**ACTION ITEM**
What do the lines say, reproduced word for word, from the first of the entries below through the line bearing "intros [_ Hk']. rewrite"?

[Stored items]
····················

Lemma image_snoc s0 T0 R0 r content L s T W B R p s' T' B' R' :
  image s0 T0 R0 r content L s T W B R → loaded s T W B R r p (seg_bytes content p) s' T' B' R' → uroot T0 r →
  Forall (seg_ok (Z.of_nat (length content))) L →
  (∀ k, in_regions (seg_region <$> L) k = true → in_region (seg_region p) k = false) →
  image s0 T0 R0 r content (L ++ [p]) s' T' W B' R'.
Proof.
  intros I Hl Hr Hok Hd. pose proof (ig_tables _ _ _ _ _ _ _ _ _ _ _ I) as HT. split.
  - apply Hl.
  - apply Hl.
  - etrans; [exact HT|apply Hl].
  - intros q k Hq Hk. apply elem_of_app in Hq as [Hq|Hq%list_elem_of_singleton].
    + rewrite (ld_other _ _ _ _ _ _ _ _ _ _ _ _ Hl); [by eapply ig_pages|]. intros [_ Hk'].
      rewrite (Hd k) in Hk'; [done|by eapply in_regions_elem].
    + subst q. by apply Hl.
  - intros r' k Hn. rewrite fmap_app, in_regions_app in Hn. cbn [fmap list_fmap in_regions existsb] in Hn. rewrite orb_false_r, orb_true_iff in Hn.
    rewrite (ld_other _ _ _ _ _ _ _ _ _ _ _ _ Hl) by tauto. apply (ig_other _ _ _ _ _ _ _ _ _ _ _ I). tauto.
  - intros q a Hq Ha. apply elem_of_app in Hq as [Hq|Hq%list_elem_of_singleton].
    + rewrite Forall_forall in Hok. specialize (Hok q Hq). destruct (seg_layout _ _ Hok) as (Ef & Hal & H0 & El & Hpg & Hb).
      pose proof Hok as [G1 G2 G3 G4 _ _]. assert (p_vaddr q - p_vaddr q mod 4096 ≤ p_vaddr q) by zdiv.
      rewrite (ld_same _ _ _ _ _ _ _ _ _ _ _ _ Hl); [by eapply ig_bytes|by eapply uroot_mono|lia|].
      intros [_ Hk']. rewrite (Hd (vpn a)) in Hk'; [done|]. eapply in_regions_elem; [exact Hq|]. apply in_seg.
      eapply seg_page; [exact Hok|]. lia.
    + subst q. by apply Hl.
  - intros r' v Hr' Hv Hn. rewrite fmap_app, in_regions_app in Hn. cbn [fmap list_fmap in_regions existsb] in Hn.
    rewrite orb_false_r, orb_true_iff in Hn.
    rewrite (ld_same _ _ _ _ _ _ _ _ _ _ _ _ Hl); [|by eapply uroot_mono|done|tauto].
    apply (ig_same _ _ _ _ _ _ _ _ _ _ _ I); [done|done|]. tauto.
Qed.

(** The file is open, with the bytes [content]. *)
Definition has_file (k : KSt X) (j : nat) (h : Z) (c : list Z) : Prop := content (k_x k) h = c ∧ ∃ o, live_file j h o k.

(** There is a current task. *)
Definition has_cur (k : KSt X) : Prop := ∃ t, cur_task k = Done (t, k).

Lemma has_cur_slot j k k' : only_slot j k k' → has_cur k → has_cur k'.
Proof.
  intros HO [t Ht]. exists t. revert Ht. unfold cur_task, cur, get_tsk, bind, get. rewrite (os_idx _ _ _ HO).
  destruct (task_idx k) as [i|]; simpl; [|done]. rewrite (os_tasks _ _ _ HO).
  destruct (k_tasks k !! i); simpl; [|done]. by intros [= ->].
Qed.

Lemma seg_perms_run e f : f = 4 ∨ f = 5 ∨ f = 6 → seg_perms f e = Done (perms_of f, e).
Proof. by intros [-> |[-> | ->]]. Qed.

Lemma load_segment_run e s0 T0 R0 r c L T W B R sl j h p m :
  image s0 T0 R0 r c L (e_v e) T W B R → uroot T0 r → shows W sl r → user_pt (e_mm e) = Some r → (base.size W + 3 ≤ 128)%nat →
  Forall (seg_ok (Z.of_nat (length c))) L → seg_ok (Z.of_nat (length c)) p → p_kind p = PT_LOAD →
  Forall is_byte c → Z.of_nat (length c) < 2 ^ 64 → has_file (e_k e) j h c →
  (∀ k, in_regions (seg_region <$> L) k = true → in_region (seg_region p) k = false) →
  (∀ k, in_region (seg_region p) k = true → R0 !! (r, k) = None) →
  room (frames (e_v e)) (4 * Z.to_nat (seg_pages p) + m) → has_cur (e_k e) →
  ∃ k' s' T' B' R', load_segment others naps sl j p e =
      Done (tt, with_mm (with_program (program (e_mm e) ++ [seg_region p]) (e_mm e)) (with_v s' (with_k k' e))) ∧
    image s0 T0 R0 r c (L ++ [p]) s' T' W B' R' ∧ room (frames s') m ∧ has_file k' j h c ∧ only_slot j (e_k e) k'.
Proof using pf shl.
  intros I Hr Hsl Hm Hsz HokL Hok Hk Hby H64 [Hc [o Hop]] Hd HR Hroom [t Ht].
  pose proof (ig_tables _ _ _ _ _ _ _ _ _ _ _ I) as HT. pose proof (uroot_mono _ _ _ HT Hr) as HrT.
  destruct (segment_run (e_v e) T W B R sl r (e_mm e) p c (pid t) m)
    as (s1' & s1 & s2 & s3 & s4 & T' & B' & R' & E0 & E1 & E2 & E3 & E4 & HL & Rm); try done.
  { apply I. } { apply I. }
  { intros k Hk'. rewrite (ig_other _ _ _ _ _ _ _ _ _ _ _ I); [by apply HR|]. intros [_ H]. rewrite (Hd k H) in Hk'. done. }
  pose proof Hok as [G1 G2 G3 G4 G5 G6].
  destruct (seek_run j h o (p_offset p) (e_k e) Hop) as (k1 & Ek1 & Ex1 & HO1 & Hop1).
  destruct (read_all_run others naps (Z.to_nat (p_filesz p)) (Z.to_nat (p_filesz p)) [] (p_offset p) j h k1)
    as (k2 & o2 & Ek2 & Hc2 & HO2 & Hop2); [done|done|lia|lia|].
  rewrite Ex1, Hc in Ek2. fold (seg_data c p) in Ek2. cbn [app] in Ek2. fold (read_all others naps j (Z.to_nat (p_filesz p)) k1) in Ek2.
  exists k2, s4, T', B', R'. split_and!.
  - unfold load_segment. rewrite Hk. change (negb (PT_LOAD =? PT_LOAD)) with false. cbv iota zeta.
    fold (seg_len p) (seg_from p). fold (seg_pages p).
    mrun (on_v_run _ e tt s1' E0). mrun (on_k_run _ (with_v s1' e) t _ Ht). mrun (on_v_run _ (with_k (e_k e) (with_v s1' e)) tt s1 E1).
    set (e1 := with_v s1 (with_k (e_k e) (with_v s1' e))). mrun (on_k_run _ e1 tt k1 Ek1).
    unfold assert_. rewrite (proj2 (Z.leb_le _ _)) by lia. mstep.
    mrun (on_k_run _ (with_k k1 e1) _ k2 Ek2). mstep. mstep.
    mrun (on_v_run _ (with_k k2 (with_k k1 e1)) tt s2 E2).
    mrun (on_v_run _ (with_v s2 (with_k k2 (with_k k1 e1))) tt s3 E3).
    rewrite bind_modify. mrun (seg_perms_run _ _ G6).
    mrun (on_v_run _ (with_mm _ (with_v s3 (with_v s2 (with_k k2 (with_k k1 e1))))) _ s4 E4). done.
  - eapply image_snoc; [exact I|exact HL|done|done|done].
  - exact Rm.
  - split; [by rewrite Hc2, Ex1|by exists o2].
  - by eapply only_slot_trans.
Qed.

Lemma apart_middle rs1 g rs2 k : apart (rs1 ++ g :: rs2) → in_regions rs1 k = true → in_region g k = false.
Proof.
  induction rs1 as [|g1 rs1 IH]; [done|]. intros [Hd Ha] Hk. cbn [in_regions existsb] in Hk. apply orb_true_iff in Hk as [Hk|Hk]; [|by apply IH].
  specialize (Hd k Hk). fold (app rs1 (g :: rs2)) in Hd. rewrite in_regions_app in Hd. cbn [in_regions existsb] in Hd.
  apply orb_false_iff in Hd as [_ Hd]. by apply orb_false_iff in Hd as [Hd _].
Qed.

(** Everything but the parts that were named is as before. *)
Definition rest_same (j : nat) e e' : Prop :=
  e_m e' = e_m e ∧ trapframe e' = trapframe e ∧ FIRST e' = FIRST e ∧ only_slot j (e_k e) (e_k e').

Lemma rest_same_trans j e1 e2 e3 : rest_same j e1 e2 → rest_same j e2 e3 → rest_same j e1 e3.
Proof.
  intros (A1 & A2 & A3 & A4) (B1 & B2 & B3 & B4). split_and!; [congruence..|by eapply only_slot_trans].
Qed.

Lemma with_program_id mm : with_program (program mm ++ []) mm = mm.
Proof. rewrite app_nil_r. by destruct mm. Qed.

Lemma load_segments_run elf h c sl r W s0 T0 R0 :
  uroot T0 r → shows W sl r → (base.size W + 3 ≤ 128)%nat → Forall is_byte c → Z.of_nat (length c) < 2 ^ 64 →
  0 ≤ phoff (header elf) → phoff (header elf) + 56 * phnum (header elf) ≤ Z.of_nat (length c) →
  ∀ n i e L T B R m, Z.of_nat i + Z.of_nat n = phnum (header elf) →
  let rem := loads (phdr_at c (header elf) <$> seq i n) in
  image s0 T0 R0 r c L (e_v e) T W B R → user_pt (e_mm e) = Some r → has_file (e_k e) (e_file elf) h c →
  Forall (seg_ok (Z.of_nat (length c))) (L ++ rem) → apart (seg_region <$> (L ++ rem)) →
  (∀ k, in_regions (seg_region <$> rem) k = true → R0 !! (r, k) = None) →
  room (frames (e_v e)) (4 * total (seg_region <$> rem) + m) → has_cur (e_k e) →
  ∃ e' T' B' R', load_segments others naps (S n) sl elf (Z.of_nat i) e = Done (tt, e') ∧
    image s0 T0 R0 r c (L ++ rem) (e_v e') T' W B' R' ∧ room (frames (e_v e')) m ∧ has_file (e_k e') (e_file elf) h c ∧
    e_mm e' = with_program (program (e_mm e) ++ (seg_region <$> rem)) (e_mm e) ∧ rest_same (e_file elf) e e'.
Proof using pf shl.
  intros Hr Hsl Hsz Hby H64 Hpo Hph. induction n as [|n IH]; intros i e L T B R m Hi rem I Hm [Hc [o Hop]] Hok Hap HR Hroom Hcur.
  - exists e, T, B, R. unfold rem in *. cbn [seq fmap list_fmap loads] in *. change (loads []) with (@nil Elf64Phdr) in *. split_and!.
    + cbn [load_segments]. assert (ph_next others naps elf (Z.of_nat i) (e_k e) = Done (None, e_k e)) as E
        by (unfold ph_next; by rewrite (proj2 (Z.leb_le _ _)) by lia).
      mrun (on_k_run _ e None (e_k e) E). cbv iota beta. unfold ret. do 2 f_equal. by destruct e.
    + by rewrite app_nil_r.
    + exact Hroom.
    + split; [done|by exists o].
    + by rewrite with_program_id.
    + done.
  - destruct (ph_next_run others naps elf h o (e_k e) i Hop Hpo) as (k1 & o1 & E1 & Hc1 & HO1 & Hop1); [rewrite Hc; lia|lia|lia|].
    rewrite Hc in E1. set (p := phdr_at c (header elf) i) in *. set (e1 := with_k k1 e).
    assert (has_file (e_k e1) (e_file elf) h c) as Hf1 by (split; [simpl; by rewrite Hc1|by exists o1]).
    assert (rest_same (e_file elf) e e1) as RS1 by by split_and!.
    assert (has_cur (e_k e1)) as Hcur1 by by eapply has_cur_slot.
    unfold rem in *. cbn [seq fmap list_fmap] in *. fold p in Hok, Hap, HR, Hroom |- *. set (ps := phdr_at c (header elf) <$> seq (S i) n) in *.
    destruct (decide (p_kind p = PT_LOAD)) as [Hk|Hk].
    + assert (loads (p :: ps) = p :: loads ps) as El by (unfold loads; by rewrite filter_cons_True). rewrite El in *.
      pose proof Hok as Hok'. apply Forall_app in Hok' as [HokL HokR]. apply Forall_cons in HokR as [Hokp HokR].
      rewrite fmap_app in Hap. cbn [fmap list_fmap] in Hap, HR, Hroom. cbn [total] in Hroom.
      change (npages (seg_region p)) with (seg_pages p) in Hroom.
      replace (4 * (Z.to_nat (seg_pages p) + total (seg_region <$> loads ps)) + m)%nat
        with (4 * Z.to_nat (seg_pages p) + (4 * total (seg_region <$> loads ps) + m))%nat in Hroom by lia.
      destruct (load_segment_run e1 s0 T0 R0 r c L T W B R sl (e_file elf) h p (4 * total (seg_region <$> loads ps) + m))
        as (k2 & s2 & T2 & B2 & R2 & E2 & I2 & Rm2 & Hf2 & HO2); try done.
      { intros k Hk'. by eapply apart_middle. }
      { intros k Hk'. apply HR. cbn [in_regions existsb]. by rewrite Hk'. }
      pose proof (has_cur_slot _ _ _ HO2 Hcur1) as Hcur2. set (e2 := with_mm _ _) in E2. destruct (IH (S i) e2 (L ++ [p]) T2 B2 R2 m) as (e' & T' & B' & R' & E3 & I3 & Rm3 & Hf3 & Em & RS3); try done.
      { lia. } { by rewrite <- app_assoc. } { rewrite <- app_assoc, fmap_app. exact Hap. }
      { intros k Hk'. apply HR. cbn [in_regions existsb]. apply orb_true_iff. by right. }
      exists e', T', B', R'. split_and!; [|by rewrite <- app_assoc in I3|done|done| |].
      * cbn [load_segments]. mrun (on_k_run _ e _ k1 E1). cbv iota beta. fold e1. mrun E2.
        replace (Z.of_nat i + 1) with (Z.of_nat (S i)) by lia. exact E3.
      * rewrite Em. simpl. by rewrite <- app_assoc.
      * eapply rest_same_trans; [exact RS1|]. eapply rest_same_trans; [|exact RS3]. by split_and!.
    + assert (loads (p :: ps) = loads ps) as El by (unfold loads; by rewrite filter_cons_False). rewrite El in *.
      destruct (IH (S i) e1 L T B R m) as (e' & T' & B' & R' & E3 & I3 & Rm3 & Hf3 & Em & RS3); try done; [lia|].
      exists e', T', B', R'. split_and!; [|done..|by eapply rest_same_trans].
      cbn [load_segments]. mrun (on_k_run _ e _ k1 E1). cbv iota beta. fold e1.
      assert (load_segment others naps sl (e_file elf) p e1 = Done (tt, e1)) as E2.
      { unfold load_segment. by rewrite (proj2 (Z.eqb_neq _ _)) by done. }
      mrun E2. replace (Z.of_nat i + 1) with (Z.of_nat (S i)) by lia. exact E3.
Qed.
End run.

····················

**ANSWER TO THIS TASK**
Lemma image_snoc s0 T0 R0 r content L s T W B R p s' T' B' R' :
  image s0 T0 R0 r content L s T W B R → loaded s T W B R r p (seg_bytes content p) s' T' B' R' → uroot T0 r →
  Forall (seg_ok (Z.of_nat (length content))) L →
  (∀ k, in_regions (seg_region <$> L) k = true → in_region (seg_region p) k = false) →
  image s0 T0 R0 r content (L ++ [p]) s' T' W B' R'.
Proof.
  intros I Hl Hr Hok Hd. pose proof (ig_tables _ _ _ _ _ _ _ _ _ _ _ I) as HT. split.
  - apply Hl.
  - apply Hl.
  - etrans; [exact HT|apply Hl].
  - intros q k Hq Hk. apply elem_of_app in Hq as [Hq|Hq%list_elem_of_singleton].
    + rewrite (ld_other _ _ _ _ _ _ _ _ _ _ _ _ Hl); [by eapply ig_pages|]. intros [_ Hk'].
      rewrite (Hd k) in Hk'; [done|by eapply in_regions_elem].
    + subst q. by apply Hl.
  - intros r' k Hn. rewrite fmap_app, in_regions_app in Hn. cbn [fmap list_fmap in_regions existsb] in Hn. rewrite orb_false_r, orb_true_iff in Hn.
    rewrite (ld_other _ _ _ _ _ _ _ _ _ _ _ _ Hl) by tauto. apply (ig_other _ _ _ _ _ _ _ _ _ _ _ I). tauto.
  - intros q a Hq Ha. apply elem_of_app in Hq as [Hq|Hq%list_elem_of_singleton].
    + rewrite Forall_forall in Hok. specialize (Hok q Hq). destruct (seg_layout _ _ Hok) as (Ef & Hal & H0 & El & Hpg & Hb).
      pose proof Hok as [G1 G2 G3 G4 _ _]. assert (p_vaddr q - p_vaddr q mod 4096 ≤ p_vaddr q) by zdiv.
      rewrite (ld_same _ _ _ _ _ _ _ _ _ _ _ _ Hl); [by eapply ig_bytes|by eapply uroot_mono|lia|].
      intros [_ Hk']. rewrite (Hd (vpn a)) in Hk'; [done|]. eapply in_regions_elem; [exact Hq|]. apply in_seg.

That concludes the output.